* [EXCERPTED DATA]
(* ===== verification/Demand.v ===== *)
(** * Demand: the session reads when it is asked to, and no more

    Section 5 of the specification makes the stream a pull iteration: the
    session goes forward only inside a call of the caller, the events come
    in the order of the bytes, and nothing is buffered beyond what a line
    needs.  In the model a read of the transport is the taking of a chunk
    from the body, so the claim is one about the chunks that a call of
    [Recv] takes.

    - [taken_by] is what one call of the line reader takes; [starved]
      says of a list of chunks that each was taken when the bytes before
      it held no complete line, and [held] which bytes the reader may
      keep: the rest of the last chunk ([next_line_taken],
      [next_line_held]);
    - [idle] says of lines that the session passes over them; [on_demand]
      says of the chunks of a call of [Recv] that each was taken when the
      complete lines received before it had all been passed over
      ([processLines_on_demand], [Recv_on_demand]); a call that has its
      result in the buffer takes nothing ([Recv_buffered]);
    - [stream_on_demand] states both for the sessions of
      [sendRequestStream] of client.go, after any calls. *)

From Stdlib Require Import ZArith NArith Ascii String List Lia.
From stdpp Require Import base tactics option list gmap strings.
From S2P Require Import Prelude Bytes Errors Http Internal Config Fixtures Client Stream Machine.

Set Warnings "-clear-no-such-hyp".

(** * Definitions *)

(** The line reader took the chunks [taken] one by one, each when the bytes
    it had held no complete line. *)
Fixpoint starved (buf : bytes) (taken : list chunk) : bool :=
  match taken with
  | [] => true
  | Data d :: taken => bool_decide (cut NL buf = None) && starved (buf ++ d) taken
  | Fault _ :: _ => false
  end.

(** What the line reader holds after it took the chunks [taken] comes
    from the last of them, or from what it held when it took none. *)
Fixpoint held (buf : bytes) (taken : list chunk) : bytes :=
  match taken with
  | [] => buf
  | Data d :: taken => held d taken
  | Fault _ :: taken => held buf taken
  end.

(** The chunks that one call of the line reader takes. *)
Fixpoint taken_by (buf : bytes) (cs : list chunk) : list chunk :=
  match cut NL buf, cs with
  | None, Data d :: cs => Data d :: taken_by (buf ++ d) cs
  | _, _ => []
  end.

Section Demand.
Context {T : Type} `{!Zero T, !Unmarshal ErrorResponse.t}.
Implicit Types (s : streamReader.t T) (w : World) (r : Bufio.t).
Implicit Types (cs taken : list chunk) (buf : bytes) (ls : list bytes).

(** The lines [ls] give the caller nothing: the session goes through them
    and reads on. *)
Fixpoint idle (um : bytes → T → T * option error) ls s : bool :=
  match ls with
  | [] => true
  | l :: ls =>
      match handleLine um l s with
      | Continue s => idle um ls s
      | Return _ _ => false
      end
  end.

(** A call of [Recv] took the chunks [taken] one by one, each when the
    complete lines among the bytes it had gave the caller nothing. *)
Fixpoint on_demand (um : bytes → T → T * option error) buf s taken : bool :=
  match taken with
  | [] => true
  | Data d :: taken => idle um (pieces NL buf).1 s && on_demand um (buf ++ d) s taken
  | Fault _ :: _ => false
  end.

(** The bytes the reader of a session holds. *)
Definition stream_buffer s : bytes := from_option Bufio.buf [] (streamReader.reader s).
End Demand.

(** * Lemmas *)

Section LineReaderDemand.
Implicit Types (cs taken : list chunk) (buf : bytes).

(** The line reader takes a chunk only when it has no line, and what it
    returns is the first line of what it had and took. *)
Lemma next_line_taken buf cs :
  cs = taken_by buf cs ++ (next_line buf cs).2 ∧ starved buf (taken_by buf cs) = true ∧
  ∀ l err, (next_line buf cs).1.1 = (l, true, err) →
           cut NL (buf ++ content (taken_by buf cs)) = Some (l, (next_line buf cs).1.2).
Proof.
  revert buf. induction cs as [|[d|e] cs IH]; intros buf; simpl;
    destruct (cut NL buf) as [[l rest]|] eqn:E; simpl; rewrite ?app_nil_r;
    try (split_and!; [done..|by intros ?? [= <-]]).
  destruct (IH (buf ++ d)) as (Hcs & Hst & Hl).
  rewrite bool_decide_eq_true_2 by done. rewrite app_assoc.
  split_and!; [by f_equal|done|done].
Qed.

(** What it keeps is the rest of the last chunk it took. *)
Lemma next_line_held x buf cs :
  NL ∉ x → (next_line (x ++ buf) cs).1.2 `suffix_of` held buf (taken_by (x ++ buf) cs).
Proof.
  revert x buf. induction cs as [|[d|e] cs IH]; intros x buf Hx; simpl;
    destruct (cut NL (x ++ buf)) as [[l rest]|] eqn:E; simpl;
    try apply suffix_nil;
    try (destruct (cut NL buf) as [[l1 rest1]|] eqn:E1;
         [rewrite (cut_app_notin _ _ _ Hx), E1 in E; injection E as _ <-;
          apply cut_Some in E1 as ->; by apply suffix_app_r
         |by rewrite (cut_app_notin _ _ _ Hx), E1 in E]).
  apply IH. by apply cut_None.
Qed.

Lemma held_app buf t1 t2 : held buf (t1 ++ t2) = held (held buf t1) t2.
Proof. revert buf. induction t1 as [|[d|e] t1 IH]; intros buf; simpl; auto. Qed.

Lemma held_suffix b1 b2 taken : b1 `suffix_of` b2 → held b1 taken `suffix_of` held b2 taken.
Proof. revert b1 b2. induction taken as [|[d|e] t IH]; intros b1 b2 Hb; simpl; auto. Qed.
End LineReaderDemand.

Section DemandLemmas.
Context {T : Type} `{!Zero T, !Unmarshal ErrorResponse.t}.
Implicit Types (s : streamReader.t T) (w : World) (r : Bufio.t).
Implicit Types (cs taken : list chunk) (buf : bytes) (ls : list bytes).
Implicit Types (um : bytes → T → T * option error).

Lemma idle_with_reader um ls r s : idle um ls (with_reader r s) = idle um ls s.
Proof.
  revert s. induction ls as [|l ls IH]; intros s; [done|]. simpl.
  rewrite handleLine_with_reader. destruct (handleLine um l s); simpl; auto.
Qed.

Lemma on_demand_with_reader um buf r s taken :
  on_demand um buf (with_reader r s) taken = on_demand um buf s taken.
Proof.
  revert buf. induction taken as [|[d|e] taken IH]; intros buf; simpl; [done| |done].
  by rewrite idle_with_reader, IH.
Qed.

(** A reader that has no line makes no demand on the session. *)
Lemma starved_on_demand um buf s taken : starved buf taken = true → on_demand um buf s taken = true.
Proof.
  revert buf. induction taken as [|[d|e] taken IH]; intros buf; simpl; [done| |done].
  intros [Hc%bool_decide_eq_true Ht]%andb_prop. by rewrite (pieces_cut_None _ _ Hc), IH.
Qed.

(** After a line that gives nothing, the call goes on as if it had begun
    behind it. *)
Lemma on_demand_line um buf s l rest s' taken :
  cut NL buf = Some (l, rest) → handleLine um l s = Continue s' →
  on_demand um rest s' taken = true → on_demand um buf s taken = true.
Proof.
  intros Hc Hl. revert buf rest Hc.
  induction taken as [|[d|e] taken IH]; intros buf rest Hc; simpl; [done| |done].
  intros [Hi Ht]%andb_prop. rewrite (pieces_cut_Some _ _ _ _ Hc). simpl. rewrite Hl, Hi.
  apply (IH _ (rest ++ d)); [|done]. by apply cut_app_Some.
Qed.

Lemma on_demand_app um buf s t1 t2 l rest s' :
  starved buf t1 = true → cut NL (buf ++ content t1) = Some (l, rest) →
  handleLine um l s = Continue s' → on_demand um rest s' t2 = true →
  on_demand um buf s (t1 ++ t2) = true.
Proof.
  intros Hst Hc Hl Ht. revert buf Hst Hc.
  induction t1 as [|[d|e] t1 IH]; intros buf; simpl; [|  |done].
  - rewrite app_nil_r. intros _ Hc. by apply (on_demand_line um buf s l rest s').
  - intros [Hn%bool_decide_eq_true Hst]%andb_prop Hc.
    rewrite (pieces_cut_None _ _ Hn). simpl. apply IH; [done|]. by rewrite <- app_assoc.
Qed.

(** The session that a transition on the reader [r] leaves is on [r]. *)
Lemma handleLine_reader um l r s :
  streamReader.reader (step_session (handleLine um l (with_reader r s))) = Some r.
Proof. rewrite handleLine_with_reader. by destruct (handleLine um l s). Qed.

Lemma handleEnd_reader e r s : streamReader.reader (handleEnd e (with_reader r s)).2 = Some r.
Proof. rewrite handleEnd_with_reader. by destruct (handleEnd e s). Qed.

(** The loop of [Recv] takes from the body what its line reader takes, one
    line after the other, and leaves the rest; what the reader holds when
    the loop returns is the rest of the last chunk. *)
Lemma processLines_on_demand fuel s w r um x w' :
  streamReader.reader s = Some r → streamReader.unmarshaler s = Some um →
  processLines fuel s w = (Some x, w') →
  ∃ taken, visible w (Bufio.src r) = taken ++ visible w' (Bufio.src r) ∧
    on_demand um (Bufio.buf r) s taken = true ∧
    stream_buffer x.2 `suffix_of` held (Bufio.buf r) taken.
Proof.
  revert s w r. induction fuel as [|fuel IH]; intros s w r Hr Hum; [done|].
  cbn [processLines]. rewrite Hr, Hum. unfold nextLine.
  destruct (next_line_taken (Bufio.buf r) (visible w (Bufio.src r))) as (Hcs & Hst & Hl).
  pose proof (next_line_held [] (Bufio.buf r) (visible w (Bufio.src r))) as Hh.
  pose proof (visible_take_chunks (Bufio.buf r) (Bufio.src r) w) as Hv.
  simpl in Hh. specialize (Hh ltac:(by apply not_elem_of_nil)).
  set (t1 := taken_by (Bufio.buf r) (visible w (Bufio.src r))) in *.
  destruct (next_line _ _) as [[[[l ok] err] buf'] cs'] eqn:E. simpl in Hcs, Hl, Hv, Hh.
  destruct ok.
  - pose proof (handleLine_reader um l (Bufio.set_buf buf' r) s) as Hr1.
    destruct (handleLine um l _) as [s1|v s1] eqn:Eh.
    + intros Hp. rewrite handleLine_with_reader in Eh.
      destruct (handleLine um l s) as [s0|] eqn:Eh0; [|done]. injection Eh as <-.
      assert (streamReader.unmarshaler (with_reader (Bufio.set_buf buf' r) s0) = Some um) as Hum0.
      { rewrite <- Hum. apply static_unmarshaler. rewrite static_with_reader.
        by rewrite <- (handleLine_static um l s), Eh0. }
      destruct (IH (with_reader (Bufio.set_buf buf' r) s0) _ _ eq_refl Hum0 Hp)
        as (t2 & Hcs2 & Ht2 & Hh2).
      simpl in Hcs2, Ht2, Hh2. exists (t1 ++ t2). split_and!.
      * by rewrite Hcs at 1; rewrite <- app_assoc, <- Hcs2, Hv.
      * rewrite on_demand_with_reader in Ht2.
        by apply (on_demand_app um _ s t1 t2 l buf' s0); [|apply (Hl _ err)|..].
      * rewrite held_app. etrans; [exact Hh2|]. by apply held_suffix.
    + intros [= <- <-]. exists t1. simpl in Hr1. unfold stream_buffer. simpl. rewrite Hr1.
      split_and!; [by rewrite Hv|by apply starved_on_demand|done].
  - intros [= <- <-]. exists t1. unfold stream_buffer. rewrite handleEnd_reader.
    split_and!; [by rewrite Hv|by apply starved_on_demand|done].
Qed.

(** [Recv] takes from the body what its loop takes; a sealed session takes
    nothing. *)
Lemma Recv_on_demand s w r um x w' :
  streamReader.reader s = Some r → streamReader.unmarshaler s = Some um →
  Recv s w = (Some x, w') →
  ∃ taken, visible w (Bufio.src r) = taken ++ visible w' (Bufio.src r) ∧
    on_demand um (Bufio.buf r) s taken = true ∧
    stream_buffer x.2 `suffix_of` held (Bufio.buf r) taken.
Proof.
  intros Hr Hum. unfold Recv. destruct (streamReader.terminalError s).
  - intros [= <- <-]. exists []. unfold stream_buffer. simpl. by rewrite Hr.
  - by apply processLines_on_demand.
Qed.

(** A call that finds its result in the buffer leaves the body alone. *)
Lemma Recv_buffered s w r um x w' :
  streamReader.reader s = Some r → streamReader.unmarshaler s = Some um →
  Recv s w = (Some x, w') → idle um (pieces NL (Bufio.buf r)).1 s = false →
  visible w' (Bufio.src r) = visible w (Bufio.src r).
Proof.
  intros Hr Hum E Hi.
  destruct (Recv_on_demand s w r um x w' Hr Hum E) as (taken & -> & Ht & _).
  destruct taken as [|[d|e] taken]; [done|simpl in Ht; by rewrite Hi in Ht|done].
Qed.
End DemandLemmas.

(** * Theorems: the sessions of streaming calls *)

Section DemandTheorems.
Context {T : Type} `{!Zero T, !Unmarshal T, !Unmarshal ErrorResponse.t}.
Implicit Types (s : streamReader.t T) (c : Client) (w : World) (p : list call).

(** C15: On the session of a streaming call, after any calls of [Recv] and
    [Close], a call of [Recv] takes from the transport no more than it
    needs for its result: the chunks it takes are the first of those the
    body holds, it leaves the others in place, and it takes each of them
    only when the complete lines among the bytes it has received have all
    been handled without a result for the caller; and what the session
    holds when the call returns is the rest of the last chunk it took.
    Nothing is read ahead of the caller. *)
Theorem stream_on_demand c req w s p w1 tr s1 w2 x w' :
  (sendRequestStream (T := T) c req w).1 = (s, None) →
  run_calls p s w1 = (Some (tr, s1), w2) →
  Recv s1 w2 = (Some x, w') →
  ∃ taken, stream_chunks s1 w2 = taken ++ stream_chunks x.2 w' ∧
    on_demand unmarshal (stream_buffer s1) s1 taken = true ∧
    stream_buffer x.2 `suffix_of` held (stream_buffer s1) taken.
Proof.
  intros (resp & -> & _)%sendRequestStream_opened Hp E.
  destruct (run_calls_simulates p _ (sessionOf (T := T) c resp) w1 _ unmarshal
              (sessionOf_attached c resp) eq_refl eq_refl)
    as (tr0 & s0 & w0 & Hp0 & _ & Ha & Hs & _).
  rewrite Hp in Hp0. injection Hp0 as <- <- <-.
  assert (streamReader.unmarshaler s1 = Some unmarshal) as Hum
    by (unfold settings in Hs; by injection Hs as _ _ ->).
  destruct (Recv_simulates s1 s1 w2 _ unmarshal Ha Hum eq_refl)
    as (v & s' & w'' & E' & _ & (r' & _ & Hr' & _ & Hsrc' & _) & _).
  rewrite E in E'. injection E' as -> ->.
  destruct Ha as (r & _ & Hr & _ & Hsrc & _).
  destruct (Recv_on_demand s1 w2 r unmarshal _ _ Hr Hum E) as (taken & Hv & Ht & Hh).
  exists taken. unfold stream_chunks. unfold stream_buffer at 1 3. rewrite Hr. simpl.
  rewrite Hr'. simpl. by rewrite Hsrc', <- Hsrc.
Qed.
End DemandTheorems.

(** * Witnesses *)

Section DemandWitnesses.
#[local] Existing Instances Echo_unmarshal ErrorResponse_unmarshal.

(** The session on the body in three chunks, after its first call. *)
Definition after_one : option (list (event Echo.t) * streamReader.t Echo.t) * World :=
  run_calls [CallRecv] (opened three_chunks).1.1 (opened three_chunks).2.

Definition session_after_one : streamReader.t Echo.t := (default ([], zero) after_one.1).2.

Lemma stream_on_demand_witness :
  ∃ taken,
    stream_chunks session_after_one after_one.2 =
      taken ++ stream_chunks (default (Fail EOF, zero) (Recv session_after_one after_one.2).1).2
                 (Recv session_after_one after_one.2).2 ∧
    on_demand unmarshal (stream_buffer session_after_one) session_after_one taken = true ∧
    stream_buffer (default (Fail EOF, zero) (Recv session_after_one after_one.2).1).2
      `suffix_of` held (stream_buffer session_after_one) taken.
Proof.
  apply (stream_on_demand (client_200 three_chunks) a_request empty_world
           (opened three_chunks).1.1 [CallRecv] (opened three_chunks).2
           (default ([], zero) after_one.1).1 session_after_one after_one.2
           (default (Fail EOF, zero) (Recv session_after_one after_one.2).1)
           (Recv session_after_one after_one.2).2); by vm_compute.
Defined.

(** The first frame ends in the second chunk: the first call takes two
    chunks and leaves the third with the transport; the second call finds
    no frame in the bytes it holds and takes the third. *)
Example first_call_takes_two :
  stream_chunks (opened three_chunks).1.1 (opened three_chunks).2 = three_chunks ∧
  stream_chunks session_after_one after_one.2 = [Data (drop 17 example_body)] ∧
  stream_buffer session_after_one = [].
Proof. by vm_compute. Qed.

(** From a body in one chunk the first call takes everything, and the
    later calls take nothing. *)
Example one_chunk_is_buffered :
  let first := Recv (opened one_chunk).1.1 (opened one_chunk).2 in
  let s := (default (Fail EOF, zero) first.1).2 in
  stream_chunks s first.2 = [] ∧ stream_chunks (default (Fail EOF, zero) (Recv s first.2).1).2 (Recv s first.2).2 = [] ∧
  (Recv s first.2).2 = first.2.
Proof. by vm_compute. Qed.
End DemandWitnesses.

* [WORK REQUIRED] Return each line of the material in which the string "more" can be found.

* [SOLVED PROBLEM]
(** * Demand: the session reads when it is asked to, and no more
    [Close], a call of [Recv] takes from the transport no more than it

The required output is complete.